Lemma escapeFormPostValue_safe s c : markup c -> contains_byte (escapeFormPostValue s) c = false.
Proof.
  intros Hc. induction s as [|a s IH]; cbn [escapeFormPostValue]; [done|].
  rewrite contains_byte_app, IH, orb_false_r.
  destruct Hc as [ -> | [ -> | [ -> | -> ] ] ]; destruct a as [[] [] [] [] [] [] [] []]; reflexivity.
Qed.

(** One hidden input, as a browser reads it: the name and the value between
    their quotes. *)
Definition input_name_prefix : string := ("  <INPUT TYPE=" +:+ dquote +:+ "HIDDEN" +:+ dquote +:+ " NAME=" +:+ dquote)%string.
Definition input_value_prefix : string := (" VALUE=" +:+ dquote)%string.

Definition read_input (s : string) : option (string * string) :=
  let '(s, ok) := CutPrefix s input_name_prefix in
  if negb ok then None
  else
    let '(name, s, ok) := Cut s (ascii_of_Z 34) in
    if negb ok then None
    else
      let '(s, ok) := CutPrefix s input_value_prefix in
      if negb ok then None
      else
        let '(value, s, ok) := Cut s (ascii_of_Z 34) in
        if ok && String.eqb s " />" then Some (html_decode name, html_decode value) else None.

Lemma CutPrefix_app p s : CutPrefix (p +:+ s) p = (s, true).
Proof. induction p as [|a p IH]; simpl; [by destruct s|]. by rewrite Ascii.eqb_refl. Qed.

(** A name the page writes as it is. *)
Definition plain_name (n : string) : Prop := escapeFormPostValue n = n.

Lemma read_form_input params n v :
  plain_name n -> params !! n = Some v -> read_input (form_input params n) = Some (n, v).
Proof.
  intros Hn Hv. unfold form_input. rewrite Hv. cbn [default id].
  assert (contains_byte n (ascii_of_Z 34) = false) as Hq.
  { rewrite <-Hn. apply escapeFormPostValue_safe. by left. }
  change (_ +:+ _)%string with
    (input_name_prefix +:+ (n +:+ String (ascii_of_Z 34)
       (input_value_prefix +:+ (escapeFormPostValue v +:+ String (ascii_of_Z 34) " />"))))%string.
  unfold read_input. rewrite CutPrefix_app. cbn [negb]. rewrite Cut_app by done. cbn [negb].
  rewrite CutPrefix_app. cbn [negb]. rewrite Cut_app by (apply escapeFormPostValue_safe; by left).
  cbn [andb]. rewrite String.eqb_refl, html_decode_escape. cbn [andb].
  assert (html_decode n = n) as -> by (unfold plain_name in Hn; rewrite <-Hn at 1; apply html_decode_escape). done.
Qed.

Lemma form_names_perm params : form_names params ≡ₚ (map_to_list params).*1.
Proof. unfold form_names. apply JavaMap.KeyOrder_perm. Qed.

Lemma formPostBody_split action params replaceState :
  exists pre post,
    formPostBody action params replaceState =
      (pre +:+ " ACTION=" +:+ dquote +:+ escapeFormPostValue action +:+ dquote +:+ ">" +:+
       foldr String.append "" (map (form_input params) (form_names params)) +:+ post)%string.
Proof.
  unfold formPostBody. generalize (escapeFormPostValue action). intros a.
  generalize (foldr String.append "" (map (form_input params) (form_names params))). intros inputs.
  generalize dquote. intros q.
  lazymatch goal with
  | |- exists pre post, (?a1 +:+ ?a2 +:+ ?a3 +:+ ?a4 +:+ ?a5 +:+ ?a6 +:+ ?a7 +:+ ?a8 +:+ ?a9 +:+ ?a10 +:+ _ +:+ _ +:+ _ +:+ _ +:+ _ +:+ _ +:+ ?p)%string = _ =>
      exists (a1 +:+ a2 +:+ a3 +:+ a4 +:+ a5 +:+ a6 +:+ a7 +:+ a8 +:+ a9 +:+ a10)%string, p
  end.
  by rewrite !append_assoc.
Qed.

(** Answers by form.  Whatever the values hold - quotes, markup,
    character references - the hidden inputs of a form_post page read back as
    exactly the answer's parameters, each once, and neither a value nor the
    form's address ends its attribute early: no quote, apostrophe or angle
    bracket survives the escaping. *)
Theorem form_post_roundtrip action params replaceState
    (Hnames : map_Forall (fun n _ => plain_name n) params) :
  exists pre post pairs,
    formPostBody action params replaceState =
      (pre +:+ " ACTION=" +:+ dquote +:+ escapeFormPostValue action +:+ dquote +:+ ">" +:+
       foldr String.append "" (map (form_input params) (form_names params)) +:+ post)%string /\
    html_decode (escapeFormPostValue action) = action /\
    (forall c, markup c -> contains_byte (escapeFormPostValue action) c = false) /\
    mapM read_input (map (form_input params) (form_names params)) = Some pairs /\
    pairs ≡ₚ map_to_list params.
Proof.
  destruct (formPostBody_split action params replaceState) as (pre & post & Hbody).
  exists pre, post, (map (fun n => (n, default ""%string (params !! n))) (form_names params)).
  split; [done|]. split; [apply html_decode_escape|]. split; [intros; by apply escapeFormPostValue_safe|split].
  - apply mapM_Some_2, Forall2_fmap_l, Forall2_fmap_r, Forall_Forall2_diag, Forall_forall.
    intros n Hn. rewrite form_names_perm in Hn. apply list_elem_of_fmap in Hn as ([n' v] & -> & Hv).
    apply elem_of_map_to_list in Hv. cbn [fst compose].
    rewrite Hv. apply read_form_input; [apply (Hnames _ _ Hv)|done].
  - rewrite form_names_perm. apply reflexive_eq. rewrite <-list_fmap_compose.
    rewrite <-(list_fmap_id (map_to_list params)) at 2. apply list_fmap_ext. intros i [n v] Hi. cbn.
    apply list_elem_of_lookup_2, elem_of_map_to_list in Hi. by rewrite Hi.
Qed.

→ EXERCISE DIRECTIONS:
Copy out each line of the material above, word for word, from the first down to the line containing "cbn [andb]. rewrite". Add nothing.

→ RESPONSE FOR THIS EXERCISE:
Lemma escapeFormPostValue_safe s c : markup c -> contains_byte (escapeFormPostValue s) c = false.
Proof.
  intros Hc. induction s as [|a s IH]; cbn [escapeFormPostValue]; [done|].
  rewrite contains_byte_app, IH, orb_false_r.
  destruct Hc as [ -> | [ -> | [ -> | -> ] ] ]; destruct a as [[] [] [] [] [] [] [] []]; reflexivity.
Qed.

(** One hidden input, as a browser reads it: the name and the value between
    their quotes. *)
Definition input_name_prefix : string := ("  <INPUT TYPE=" +:+ dquote +:+ "HIDDEN" +:+ dquote +:+ " NAME=" +:+ dquote)%string.
Definition input_value_prefix : string := (" VALUE=" +:+ dquote)%string.

Definition read_input (s : string) : option (string * string) :=
  let '(s, ok) := CutPrefix s input_name_prefix in
  if negb ok then None
  else
    let '(name, s, ok) := Cut s (ascii_of_Z 34) in
    if negb ok then None
    else
      let '(s, ok) := CutPrefix s input_value_prefix in
      if negb ok then None
      else
        let '(value, s, ok) := Cut s (ascii_of_Z 34) in
        if ok && String.eqb s " />" then Some (html_decode name, html_decode value) else None.

Lemma CutPrefix_app p s : CutPrefix (p +:+ s) p = (s, true).
Proof. induction p as [|a p IH]; simpl; [by destruct s|]. by rewrite Ascii.eqb_refl. Qed.

(** A name the page writes as it is. *)
Definition plain_name (n : string) : Prop := escapeFormPostValue n = n.

Lemma read_form_input params n v :
  plain_name n -> params !! n = Some v -> read_input (form_input params n) = Some (n, v).
Proof.
  intros Hn Hv. unfold form_input. rewrite Hv. cbn [default id].
  assert (contains_byte n (ascii_of_Z 34) = false) as Hq.
  { rewrite <-Hn. apply escapeFormPostValue_safe. by left. }
  change (_ +:+ _)%string with
    (input_name_prefix +:+ (n +:+ String (ascii_of_Z 34)
       (input_value_prefix +:+ (escapeFormPostValue v +:+ String (ascii_of_Z 34) " />"))))%string.
  unfold read_input. rewrite CutPrefix_app. cbn [negb]. rewrite Cut_app by done. cbn [negb].
  rewrite CutPrefix_app. cbn [negb]. rewrite Cut_app by (apply escapeFormPostValue_safe; by left).
  cbn [andb]. rewrite String.eqb_refl, html_decode_escape. cbn [andb].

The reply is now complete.